(** ** Empty results *)

(** C9: when the text under [result:{job_id}] is empty, a poll returns
    pending and deletes nothing, so does every further poll, whenever it
    comes; and that is the text a run stores when the generation call
    returns white space only and the row is archived. *)
Theorem empty_result_stays_pending :
  (forall (job_id : str) (w : World) (e : entry) (ds : list Z),
     redis w !! result_key job_id = Some e ->
     e_value e = [] ->
     fst (get_job_result job_id w) = Ok pending /\
     redis (snd (get_job_result job_id w)) = redis w /\
     Forall (fun r => r = Ok pending) (fst (polls job_id ds w)) /\
     redis (snd (polls job_id ds w)) = redis w) /\
  (forall (k : Kind) (deps : Deps) (job_id : str)
          (item_dict : gmap str (option str)) (w : World) (text : str),
     outcome k deps item_dict = Succeeded text ->
     forallb isspace text = true ->
     redis (snd (handler k deps job_id item_dict w)) !! result_key job_id
     = Some (Entry [] (clock w + 1000 * 300))).
Proof.
  split.
  - intros job_id w e ds He Hv.
    assert (H : forall now,
              truthy (store_get now (redis w) (result_key job_id)) = false).
    { intros now. unfold store_get. rewrite He, Hv.
      destruct (live now e); reflexivity. }
    rewrite get_job_result_pending by apply H. simpl.
    split; [reflexivity|]. split; [reflexivity|].
    apply polls_pending, H.
  - intros k deps job_id item_dict w text Ho Hs.
    rewrite handler_redis, Ho. simpl. rewrite strip_spaces by assumption.
    apply lookup_insert_eq.
Qed.

(** The model answers with a blank line; the result is polled after one,
    two and three seconds. *)
Lemma empty_result_stays_pending_witness :
  let w := snd (handler TranscriptAnalysis
                  (deps_with (Ok (py " " ++ nl)) None) (py "j1")
                  (transcript_dict acme) world0) in
  redis w !! result_key (py "j1") = Some (Entry [] 300000) /\
  Forall (fun r => r = Ok pending)
    (fst (polls (py "j1") [1000; 1000; 1000] w)) /\
  redis (snd (polls (py "j1") [1000; 1000; 1000] w)) = redis w.
Proof.
  destruct empty_result_stays_pending as [H1 H2].
  pose proof (H2 TranscriptAnalysis (deps_with (Ok (py " " ++ nl)) None)
                (py "j1") (transcript_dict acme) world0 (py " " ++ nl)
                eq_refl eq_refl) as Hw.
  change (clock world0 + 1000 * 300) with 300000 in Hw.
  destruct (H1 (py "j1") _ _ [1000; 1000; 1000] Hw eq_refl)
    as (_ & _ & Hp & Hr).
  split; [exact Hw | split; [exact Hp | exact Hr]].
Defined.
Lemma trimmedFrom_moves (l l' : list MovePriority) :
  Forall2 trimmedFrom l l' -> map getMove l' = map getMove l.
Proof.
  induction 1 as [|p p' l l' (Hmove & _) _ IH]; simpl; [reflexivity|].
  rewrite Hmove, IH. reflexivity.
Qed.

Lemma freshPriority_In (allEnemy : Bitboard) (remainingDepth : Z) (moves : list Move)
    (l : list MovePriority) (p : MovePriority) :
  Permutation l (map (freshPriority allEnemy remainingDepth) moves) ->
  p ∈ l ->
  In (getMove p) moves /\ p = freshPriority allEnemy remainingDepth (getMove p).
Proof.
  intros Hperm Hp. rewrite Hperm in Hp.
  apply list_elem_of_In, in_map_iff in Hp as (m & <- & Hm).
  split; [exact Hm | reflexivity].
Qed.

Lemma getMovePriorities_moves (node : Node) (pvMove : Move) (killerMoves : list Move)
    (priorities : list MovePriority) :
  getMovePriorities node pvMove killerMoves = Ok priorities ->
  Permutation (map getMove priorities) (legalMoves (getPos node)).
Proof.
  intros Hget.
  apply getMovePriorities_Ok in Hget
    as (pv & material & killers & bad & bad' & -> & Hdepth & Hperm & _ & _ & _ & _ & _ & Hbad').
  assert (Hmoves : map getMove bad' = map getMove bad).
  { destruct (getRemainingDepth node =? 1); [subst; reflexivity|].
    apply trimmedFrom_moves. exact Hbad'. }
  rewrite !map_app, Hmoves, <- !map_app, Hperm, map_map. simpl. rewrite map_id.
  reflexivity.
Qed.

(** X6.  The move ordering neither loses, nor repeats, nor invents a move:
    the moves of the priorities it returns are the legal moves of the node,
    rearranged.  Every priority keeps the exchange rating of its move and a
    depth between zero and one less than the node has left. *)
Theorem move_ordering_rearranges_legal_moves (node : Node) (pvMove : Move)
    (killerMoves : list Move) (priorities : list MovePriority) :
  getMovePriorities node pvMove killerMoves = Ok priorities ->
  Permutation (map getMove priorities) (legalMoves (getPos node)) /\
  Forall (fun p =>
            getExchangeRating p
            = calcExchangeRating (getMove p) (allEnemySquares (getPos node)) /\
            0 <= getDepth p <= getRemainingDepth node - 1) priorities.
Proof.
  intros Hget. pose proof Hget as Hget0.
  apply getMovePriorities_Ok in Hget
    as (pv & material & killers & bad & bad' & Hparts & Hdepth & Hperm & _ & _ & _ & _ & _ & Hbad').
  set (fresh := freshPriority (allEnemySquares (getPos node)) (getRemainingDepth node)) in *.
  assert (Hfresh : forall p, p ∈ pv ++ material ++ killers ++ bad ->
                             p = fresh (getMove p)).
  { intros p Hp. eapply freshPriority_In; [exact Hperm | exact Hp]. }
  assert (Hbad : Forall2 (fun p p' => p' = p \/ trimmedFrom p p') bad bad').
  { destruct (getRemainingDepth node =? 1).
    - subst bad'. apply Forall2_same_length_lookup_2; [reflexivity|].
      intros i p p' Hp Hp'. left. congruence.
    - eapply Forall2_impl; [exact Hbad'|]. intros p p' Hp. right. exact Hp. }
  split.
  - eapply getMovePriorities_moves. exact Hget0.
  - rewrite Hparts, !app_assoc. apply Forall_app. split.
    + rewrite list.Forall_forall. intros p Hp.
      rewrite (Hfresh p) by (rewrite !app_assoc, elem_of_app; left; exact Hp).
      unfold fresh, freshPriority, getExchangeRating, getMove, getDepth. simpl.
      split; [reflexivity | lia].
    + assert (Hin : Forall (fun p => p = fresh (getMove p)) bad).
      { rewrite list.Forall_forall. intros p Hp. apply Hfresh.
        rewrite !elem_of_app. auto. }
      clear -Hbad Hin Hdepth. induction Hbad as [|p p' l l' Hp _ IH]; [constructor|].
      apply Forall_cons in Hin as [Hfresh Hin]. constructor; [|apply IH; exact Hin].
      destruct Hp as [-> | (Hmove & Hrating & _ & Hlo & Hhi)].
      * rewrite Hfresh.
        unfold fresh, freshPriority, getExchangeRating, getMove, getDepth. simpl.
        split; [reflexivity | lia].
      * rewrite Hmove, Hrating, Hfresh.
        rewrite Hfresh in Hhi.
        unfold fresh, freshPriority, getExchangeRating, getMove, getDepth in *. simpl in *.
        split; [reflexivity | lia].
Qed.
(** C1.  A primary-key descriptor of the schema is always selected when
    [include_primarykeys] is true, whatever [include] and [exclude] hold,
    and so is its name in [get_column_names]; it is missing from the
    selection exactly when [include_primarykeys] is false and its name is
    in [exclude] or left out of a non-empty [include]. *)
Theorem primary_keys_selected (self : list DotDict) (include exclude : list string)
    (include_primarykeys : bool) (col : DotDict) :
  col ∈ self → primarykey col = true →
  (include_primarykeys = true →
     col ∈ get_column_objects self include exclude include_primarykeys
     ∧ name col ∈ get_column_names self include exclude include_primarykeys)
  ∧ (col ∉ get_column_objects self include exclude include_primarykeys ↔
       include_primarykeys = false
       ∧ (name col ∈ exclude ∨ (include ≠ [] ∧ name col ∉ include))).
Proof.
  intros Hin Hpk. split.
  - intros ->. pose proof (primary_key_forced self include exclude col Hin Hpk).
    split; [done|]. unfold get_column_names. apply list_elem_of_fmap. eauto.
  - destruct include_primarykeys.
    + split; [|by intros [? _]].
      intros Hno. destruct Hno. by apply primary_key_forced.
    + rewrite get_column_objects_elem. cbv zeta.
      rewrite !andb_false_r. rewrite <- (nonempty_true include).
      destruct (nonempty include).
      * split.
        -- intros Hno. split; [done|].
           destruct (decide (name col ∈ exclude)) as [|Hex]; [by left|].
           right. split; [done|]. intros Hinc. apply Hno. split; [done|].
           by right.
        -- intros [_ [Hex|[_ Hinc]]] [_ [?|[? ?]]]; done.
      * split.
        -- intros Hno. split; [done|]. left.
           destruct (decide (name col ∈ exclude)) as [|Hex]; [done|].
           destruct Hno. by split.
        -- intros [_ [Hex|[? _]]] [_ ?]; done.
Qed.

(** ** Type-aware fragments *)

Lemma format_timestamp_select (n : string) :
  format "CAST(strftime('%s', {0}) as integer) AS {0}" [FStr n]
  = "CAST(strftime('%s', " +:+ n +:+ ") as integer) AS " +:+ n.
Proof.
  change (format _ _)
    with ("CAST(strftime('%s', " +:+ n +:+ ") as integer) AS "
          +:+ (n +:+ EmptyString)).
  by rewrite string_app_empty_r.
Qed.

Lemma format_datetime_select (n : string) :
  format "datetime({0}) AS {0}" [FStr n] = "datetime(" +:+ n +:+ ") AS " +:+ n.
Proof.
  change (format _ _) with ("datetime(" +:+ n +:+ ") AS " +:+ (n +:+ EmptyString)).
  by rewrite string_app_empty_r.
Qed.

Lemma format_timestamp_where (n : string) :
  format "CAST(strftime('%s', {}) as integer)" [FStr n]
  = "CAST(strftime('%s', " +:+ n +:+ ") as integer)".
Proof. reflexivity. Qed.

Lemma format_datetime_where (n : string) :
  format "datetime({})" [FStr n] = "datetime(" +:+ n +:+ ")".
Proof. reflexivity. Qed.

Lemma format_bare (n : string) : format "{}" [FStr n] = n.
Proof. exact (string_app_empty_r n). Qed.

(** The search loop returns the first descriptor carrying the name. *)
Lemma where_lookup_unique (self : list DotDict) (col : DotDict) :
  col ∈ self → NoDup (columns self) →
  where_lookup self (name col) None = Some col.
Proof.
  induction self as [|c rest IH]; intros Hin Hnd; [by apply elem_of_nil in Hin|].
  simpl. apply NoDup_cons in Hnd as [Hfresh Hnd].
  apply elem_of_cons in Hin as [->|Hin].
  - by rewrite decide_True.
  - rewrite decide_False; [by apply IH|].
    intros Heq. apply Hfresh. rewrite Heq.
    apply list_elem_of_fmap. eauto.
Qed.

Lemma where_lookup_missing (self : list DotDict) (column : string) :
  column ∉ columns self → where_lookup self column None = None.
Proof.
  induction self as [|c rest IH]; intros Hno; [done|]. simpl.
  rewrite decide_False.
  - apply IH. intros Hin. apply Hno. by right.
  - intros Heq. apply Hno. rewrite <- Heq. by left.
Qed.

(** C1 at the [command] table: its key [id] survives an [exclude] that
    names it and an [include] that omits it. *)
Lemma primary_keys_selected_command :
  (Example.command_id ∈ Example.command
   ∧ primarykey Example.command_id = true)
  ∧ Example.command_id
      ∈ get_column_objects Example.command ["value"] ["id"; "result"] true
  ∧ name Example.command_id
      ∈ get_column_names Example.command ["value"] ["id"; "result"] true.
Proof.
  assert (Hin : Example.command_id ∈ Example.command) by compute_done.
  assert (Hpk : primarykey Example.command_id = true) by reflexivity.
  split; [done|].
  exact (proj1 (primary_keys_selected Example.command ["value"] ["id"; "result"]
                  true Example.command_id Hin Hpk) eq_refl).
Defined.

(** C2 as stated fails: for a name outside the schema the error raised is
    the built-in [ValueError], which is no instance of [InvalidArgument]
    (nor of any other API exception class). *)
Lemma where_condition_raises_ValueError :
  ("nope" ∉ columns Example.command)
  ∧ where_condition Example.command "nope"
    = Raise (ValueError "Non-existent column specified")
  ∧ isinstance (ValueError "Non-existent column specified") InvalidArgument
    = false
  ∧ ¬ (∃ e, where_condition Example.command "nope" = Raise e
            ∧ isinstance e InvalidArgument = true).
Proof.
  assert (Hv : where_condition Example.command "nope"
               = Raise (ValueError "Non-existent column specified"))
    by reflexivity.
  split; [compute_done|]. split; [done|]. split; [reflexivity|].
  intros (e & He & Hcls). rewrite Hv in He. by injection He as <-.
Qed.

Your assignment: Could you copy every line in the records that holds "Hmoves"?

Written answer:
  assert (Hmoves : map getMove bad' = map getMove bad).
  rewrite !map_app, Hmoves, <- !map_app, Hperm, map_map. simpl. rewrite map_id.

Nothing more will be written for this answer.